Advances in Gene Therapy, Novel Nanopore Technology

This week In The News, we’re putting the spotlight on best practices for delivering adeno-associated virus gene therapy to children and new preclinical evidence for a gene therapy approach for an ultra-rare disease. Scientists develop a novel nanopore platform for more precise and comprehensive long-read sequencing, gain insights about facemasks in American football, and identify a marrow preconditioning strategy that could lead to improved bone marrow transplantation.

CIGT Symposium Spotlights AAV Gene Therapy Breakthroughs and Possibilities

Lindsey George, MD,  Director, Clinical In Vivo Gene Therapy Center
Lindsey George, MD, Director, Clinical In Vivo Gene Therapy Center

CHOP’s Clinical In Vivo Gene Therapy Educational Symposium held Friday, Sept. 20, brought together scientists and clinicians from across medical specialties to highlight evidence-based research and offer best practices for delivering adeno-associated virus (AAV) gene therapy to children.

In vivo gene therapy involves directly infusing a new, corrected gene into a child’s body, to stop disease or make it less severe. Led by experts with extensive experience in gene therapy clinical trials, the Clinical In Vivo Gene Therapy (CIGT) group at CHOP seeks to make transformative discoveries and offer breakthrough therapies for patients with genetic disorders.

“There is nothing better than gene therapy when it works. The challenge is trying to make sure it works for everybody,” said Benjamin J. Samelson-Jones, MD, PhD, a pediatric hematologist at CHOP who played a key role in advancing one of the first in vivo gene therapies to treat hemophilia B.

At the symposium, CHOP experts offered fundamental knowledge about scientific foundations and approaches, AAV commercial products, potential AAV toxicities, and in vivo gene therapy in practice. Speakers highlighted CHOP’s research contributions to major AAV gene therapy breakthroughs, including, among others:

“Today, it was very rewarding for me to see the whole path — starting from the level of understanding AAV, all the way through to implementation,” said CIGT Director Lindsey George, MD. “It’s been a lot of fun for us along the way, and it’s been great to be able to share our knowledge with you.”

CHOP Researchers Share First Evidence of Gene Therapy to Treat MSD

Rebecca C. Ahrens-Nicklas, MD, PhD
Rebecca Ahrens-Nicklas, MD, PhD

Results from preclinical testing conducted at CHOP of an experimental gene therapy provide a path for translation into clinical trials for multiple sulfatase deficiency (MSD), a multisystemic disorder with no currently approved treatment. The findings were published in Molecular Therapy.

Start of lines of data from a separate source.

(** * Speaker-label formatting of the transcription scripts

    A shallow embedding of [format_speaker_labels] of [main.py] and of
    [AudioProcessor.format_speaker_labels] of [app.py], together with the
    stage pipeline of [app.py]'s [main], and the properties the
    specification states about them.

    Text is a list of characters with code points 0..255.  The three
    [re.sub] calls are modelled by a backtracking matcher (every way a
    pattern can consume a prefix, in the order the engine tries them) and
    a left-to-right substitution scanner.  The inline flag [(?i)] in the
    middle of the label pattern is read as the engine reads it when it
    accepts the pattern: as a global flag for the whole pattern. *)

From Stdlib Require Import Ascii String.
From Stdlib Require Import List Arith Lia Bool.
Import ListNotations.
Open Scope list_scope.

(** ** Characters and text *)

Definition text := list ascii.

Definition txt (s : string) : text := list_ascii_of_string s.
Arguments txt s%_string.

Definition nl : ascii := "010"%char.

(** [str.isspace] and the class [\s] on code points below 256. *)
Definition is_space (c : ascii) : bool :=
  let n := nat_of_ascii c in
  ((9 <=? n) && (n <=? 13)) || ((28 <=? n) && (n <=? 32))
  || (n =? 133) || (n =? 160).

(** The class [\d] on code points below 256. *)
Definition is_digit (c : ascii) : bool :=
  let n := nat_of_ascii c in (48 <=? n) && (n <=? 57).

Definition is_nl (c : ascii) : bool := Ascii.eqb c nl.

(** Case folding of the letters a literal of the patterns can contain. *)
Definition lower (c : ascii) : ascii :=
  let n := nat_of_ascii c in
  if (65 <=? n) && (n <=? 90) then ascii_of_nat (n + 32) else c.

(** ** [str.strip] *)

Fixpoint lstrip (s : text) : text :=
  match s with
  | c :: t => if is_space c then lstrip t else s
  | [] => []
  end.

Definition rstrip (s : text) : text := rev (lstrip (rev s)).

Definition strip (s : text) : text := rstrip (lstrip s).

(** ** Backtracking matchers

    A matcher receives whether the current position is the start of the
    string and the remaining input, and returns the remainders left by
    every way of matching, most preferred first. *)

Definition re := bool -> text -> list text.

Definition cls (p : ascii -> bool) : re :=
  fun _ s => match s with
             | c :: t => if p c then [t] else []
             | [] => []
             end.

(** A literal character, case-sensitive and under IGNORECASE. *)
Definition chr (a : ascii) : re := cls (Ascii.eqb a).
Definition chr_i (a : ascii) : re :=
  cls (fun c => Ascii.eqb (lower c) (lower a)).

Definition eps : re := fun _ s => [s].

Definition seq (r1 r2 : re) : re :=
  fun bos s =>
    flat_map (fun s' => r2 (bos && (length s' =? length s)) s') (r1 bos s).

(** Greedy [r?]: first with [r], then without. *)
Definition opt (r : re) : re := fun bos s => r bos s ++ [s].

(** Greedy [c*] on a character class: longest run first. *)
Fixpoint many (p : ascii -> bool) (s : text) : list text :=
  match s with
  | c :: t => if p c then many p t ++ [s] else [s]
  | [] => [[]]
  end.

Definition star (p : ascii -> bool) : re := fun _ s => many p s.
Definition plus (p : ascii -> bool) : re := seq (cls p) (star p).

(** Greedy [c{n,}]. *)
Fixpoint at_least (n : nat) (p : ascii -> bool) : re :=
  match n with
  | 0 => star p
  | S k => seq (cls p) (at_least k p)
  end.

Fixpoint word (w : text) : re :=
  match w with
  | [] => eps
  | a :: w' => seq (chr a) (word w')
  end.

Fixpoint word_i (w : text) : re :=
  match w with
  | [] => eps
  | a :: w' => seq (chr_i a) (word_i w')
  end.

(** [(?=r)] and [(?<!^)]. *)
Definition lookahead (r : re) : re :=
  fun bos s => match r bos s with [] => [] | _ :: _ => [s] end.

Definition not_after_bos : re := fun bos s => if bos then [] else [s].

(** A pattern with groups: each way of matching gives the groups and the
    remainder. *)
Definition pattern (G : Type) := bool -> text -> list (G * text).

Definition no_group (r : re) : pattern unit :=
  fun bos s => map (pair tt) (r bos s).

(** [(r)]: the captured text is what [r] consumed. *)
Definition group (r : re) : pattern text :=
  fun bos s => map (fun s' => (firstn (length s - length s') s, s')) (r bos s).

(** ** [re.sub] *)

Section ReSub.
Context {G : Type}.
Variable pat : pattern G.
Variable repl : G -> text.

  (** The match the engine reports at the current position: the first
      alternative, or the first non-empty one when the previous match was
      empty and ended here. *)
Definition search (advance bos : bool) (s : text) : option (G * nat) :=
    hd_error
      (filter (fun m => negb advance || negb (snd m =? 0))
         (map (fun m => (fst m, length s - length (snd m))) (pat bos s))).

  (** [scan bos skip s]: the output from the current position on, [skip]
      characters of [s] still belonging to the last match. *)
Fixpoint scan (bos : bool) (skip : nat) (s : text) {struct s} : text :=
    match skip with
    | S k => match s with
             | [] => []
             | _ :: t => scan false k t
             end
    | 0 =>
      match search false bos s with
      | None => match s with
                | [] => []
                | c :: t => c :: scan false 0 t
                end
      | Some (g, S k) => repl g ++ match s with
                                   | [] => []
                                   | _ :: t => scan false k t
                                   end
      | Some (g, 0) =>
        repl g ++
        match search true bos s with
        | Some (g', S k) => repl g' ++ match s with
                                       | [] => []
                                       | _ :: t => scan false k t
                                       end
        | _ => match s with
               | [] => []
               | c :: t => c :: scan false 0 t
               end
        end
      end
    end.

Definition re_sub (s : text) : text := scan true 0 s.
End ReSub.

(** ** The three patterns *)

(** [\n{3,}] *)
Definition blank_run : pattern unit := no_group (at_least 3 is_nl).
(** * LIS3MDL magnetometer driver: register codec and bus operations

    A shallow embedding of [magnetometer.h] / [magnetometer.c].  Register
    bytes are integers in [0, 256) with the C conversions written out; the
    five driver entry points are programs in a small state-and-trace monad
    over an abstract I2C transport, so that every bus access an operation
    issues is visible in the trace it returns. *)

From Stdlib Require Import ZArith List Lia Bool.
From stdpp Require Import base option gmap.
Import ListNotations.
Local Open Scope Z_scope.

(** ** C integer kinds *)

(** Conversion to [uint8_t] / [uint16_t] on assignment or cast. *)
Definition to_uint8 (x : Z) : Z := x mod 256.
Definition to_uint16 (x : Z) : Z := x mod 65536.

(** Values representable in the two unsigned kinds. *)
Definition uint8 (x : Z) : Prop := 0 <= x < 256.
Definition uint16 (x : Z) : Prop := 0 <= x < 65536.

(** Reading of a 16-bit pattern as a two's-complement number, which is what
    a caller does when it copies the [uint16_t] sample into an [int16_t]. *)
Definition as_int16 (x : Z) : Z := if x <? 32768 then x else x - 65536.

(** An output parameter: either the null pointer or a reference to a cell
    of the caller holding some value. *)
Inductive ptr : Type :=
| NULL
| Ref (cell : Z).

(** ** magnetometer.h *)

Definition REG_CTRL_REG_1 : Z := 0x20.
Definition REG_CTRL_REG_2 : Z := 0x21.

Inductive status_mag_t : Type :=
| STATUS_MAG_OK
| STATUS_MAG_ERROR
| STATUS_BUS_ERROR.

Definition GET_BIT (data mask pos : Z) : Z := Z.shiftr (Z.land data mask) pos.
Definition SET_BIT (data mask pos : Z) : Z := Z.land (Z.shiftl data pos) mask.
Lemma pick_station_creates_exactly_when_witness :
  is_create_entry
    (async_step_pick_station (Some {[CONF_STATION := VStr "A1"]})
       {| _api_token := Some (VStr "T");
          _stations := Some {["A1" := "Paris Center"]};
          _update_interval := Some (VInt 600);
          unique_id := VNone; hass := [] |}).1 = true
  ∧ is_create_entry
      (async_step_pick_station (Some {[CONF_STATION := VStr "A1"]})
         (new_flow [])).1 ≠ true.
Proof.
  split.
  - apply (pick_station_creates_exactly_when {[CONF_STATION := VStr "A1"]}
             {| _api_token := Some (VStr "T");
                _stations := Some {["A1" := "Paris Center"]};
                _update_interval := Some (VInt 600);
                unique_id := VNone; hass := [] |} "A1"); [done|].
    split; [by eexists; split; [reflexivity|eexists]|].
    split; [by eexists|]. split; [by eexists|]. apply not_elem_of_nil.
  - intros Hc.
    apply (pick_station_creates_exactly_when {[CONF_STATION := VStr "A1"]}
             (new_flow []) "A1") in Hc; [|done].
    destruct Hc as [(stations & Hst & _) _]. discriminate Hst.
Defined.
(** An [extruder_nb] of 0 gives the index -1, which Python reads as the
    last extruder of the list: the setup is the one of a machine holding
    that extruder alone. *)
Theorem setup_extruder_zero (s : Execute.Settings) (c : Z) (ex : list Execute.Extruder) (e : Execute.Extruder) :
  Execute.extruder_nb s = 0%Z -> (1 <= c)%Z ->
  Execute.setup s c (ex ++ [e]) = Execute.setup s 1 [e].
Proof.
  intros Hnb Hc. unfold Execute.setup. cbv zeta. rewrite Hnb.
  replace (c - 1 <? 0 - 1)%Z with false by (symmetry; apply Z.ltb_ge; lia).
  replace (1 - 1 <? 0 - 1)%Z with false by reflexivity.
  assert (He : Execute.py_index (ex ++ [e]) (0 - 1) = Some e).
  { unfold Execute.py_index. rewrite length_app. cbn [length].
    replace (0 - 1 <? 0)%Z with true by reflexivity.
    replace (Z.of_nat (length ex + 1) + (0 - 1) <? 0)%Z with false by (symmetry; apply Z.ltb_ge; lia).
    replace (Z.to_nat (Z.of_nat (length ex + 1) + (0 - 1))) with (length ex) by lia.
    rewrite nth_error_app2, Nat.sub_diag by lia. reflexivity. }
  rewrite He. reflexivity.
Qed.


(** [l.index(v)] is the first position of [v]. *)
Lemma py_list_index_spec (v : string) (l : list string) (j : nat) :
  Execute.py_list_index v l = Some j ->
  nth_error l j = Some v /\ forall k, (k < j)%nat -> nth_error l k <> Some v.
Proof.
  revert j. induction l as [|h t IH]; intros j H; cbn in H; [discriminate|].
  destruct (String.eqb_spec h v) as [->|Hne].
  - injection H as <-. split; [reflexivity | intros k Hk; lia].
  - destruct (Execute.py_list_index v t) as [n|] eqn:Hn; cbn [bind] in H; [|discriminate].
    injection H as <-. destruct (IH n eq_refl) as [H1 H2]. split; [exact H1|].
    intros [|k] Hk; cbn; [intros H; injection H as H; congruence | apply H2; lia].
Qed.

(** [l[j] = v] changes position [j] only. *)
Lemma list_set_spec {A : Type} (l l' : list A) (j : nat) (v : A) :
  Execute.list_set l j v = Some l' ->
  length l' = length l /\ nth_error l' j = Some v /\ forall k, k <> j -> nth_error l' k = nth_error l k.
Proof.
  revert j l'. induction l as [|h t IH]; intros j l' H; cbn in H; [discriminate|].
  destruct j as [|j].
  - injection H as <-. split; [reflexivity|]. split; [reflexivity|]. intros [|k] Hk; [lia | reflexivity].
  - destruct (Execute.list_set t j v) as [t'|] eqn:Ht; cbn [bind] in H; [|discriminate].
    injection H as <-. destruct (IH j t' Ht) as (H1 & H2 & H3). cbn. rewrite H1.
    split; [reflexivity|]. split; [exact H2|]. intros [|k] Hk; [reflexivity | apply H3; lia].
Qed.

(** Writing back the value already there leaves the list as it is. *)
Lemma list_set_same {A : Type} (l : list A) (j : nat) (v : A) :
  nth_error l j = Some v -> Execute.list_set l j v = Some l.
Proof.
  revert j. induction l as [|h t IH]; intros j H; [destruct j; discriminate|].
  destruct j as [|j]; cbn in H |- *; [injection H as ->; reflexivity | rewrite (IH j H); reflexivity].
Qed.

“This is a really important first step in the design and provides proof of concept that an ex vivo gene therapy could help patients with MSD,” said senior study author Rebecca Ahrens-Nicklas, MD, PhD, an attending physician with the Metabolic Disease Program and the Division of Human Genetics at CHOP. 

Over time, researchers have identified MSD-associated biomarkers that have the potential for targeted gene therapy. One approach is to transduce a patient's bone marrow cells with a lentiviral vector to introduce a working copy of the MSD-causing gene. The corrected cells are then administered back to the patient via stem cell transplant, an approach that has proven successful in related disorders.

Researchers worked with a preclinical model of MSD and patient-derived stem cells and found that in patient-derived stem cells, the vector improved protein expression, sulfatase activities, and glycosaminoglycan accumulation, which is important for key cell functions.

In the preclinical model, the gene therapy approach rescued biochemical deficits including sulfatase activity and glycosaminoglycan accumulation that can lead to improper cell function, in MSD-affected organs post-symptom onset. The model also demonstrated improved neuroinflammation and neurocognitive function.

Learn more in this CHOP news release.

Novel Nanopore Platform Offers More Efficient and Precise Molecule Detection

Dimitrios S. Monos
Dimitri S. Monos, PhD

Researchers at CHOP and the University of Pennsylvania created a novel platform called GURU that advances nanopore technology and enables more precise and comprehensive long-read sequencing.Nanopore sequencing analyzes biological molecules such as DNA by measuring ion current changes as they pass through an infinitesimal opening, or nanopore, in a membrane.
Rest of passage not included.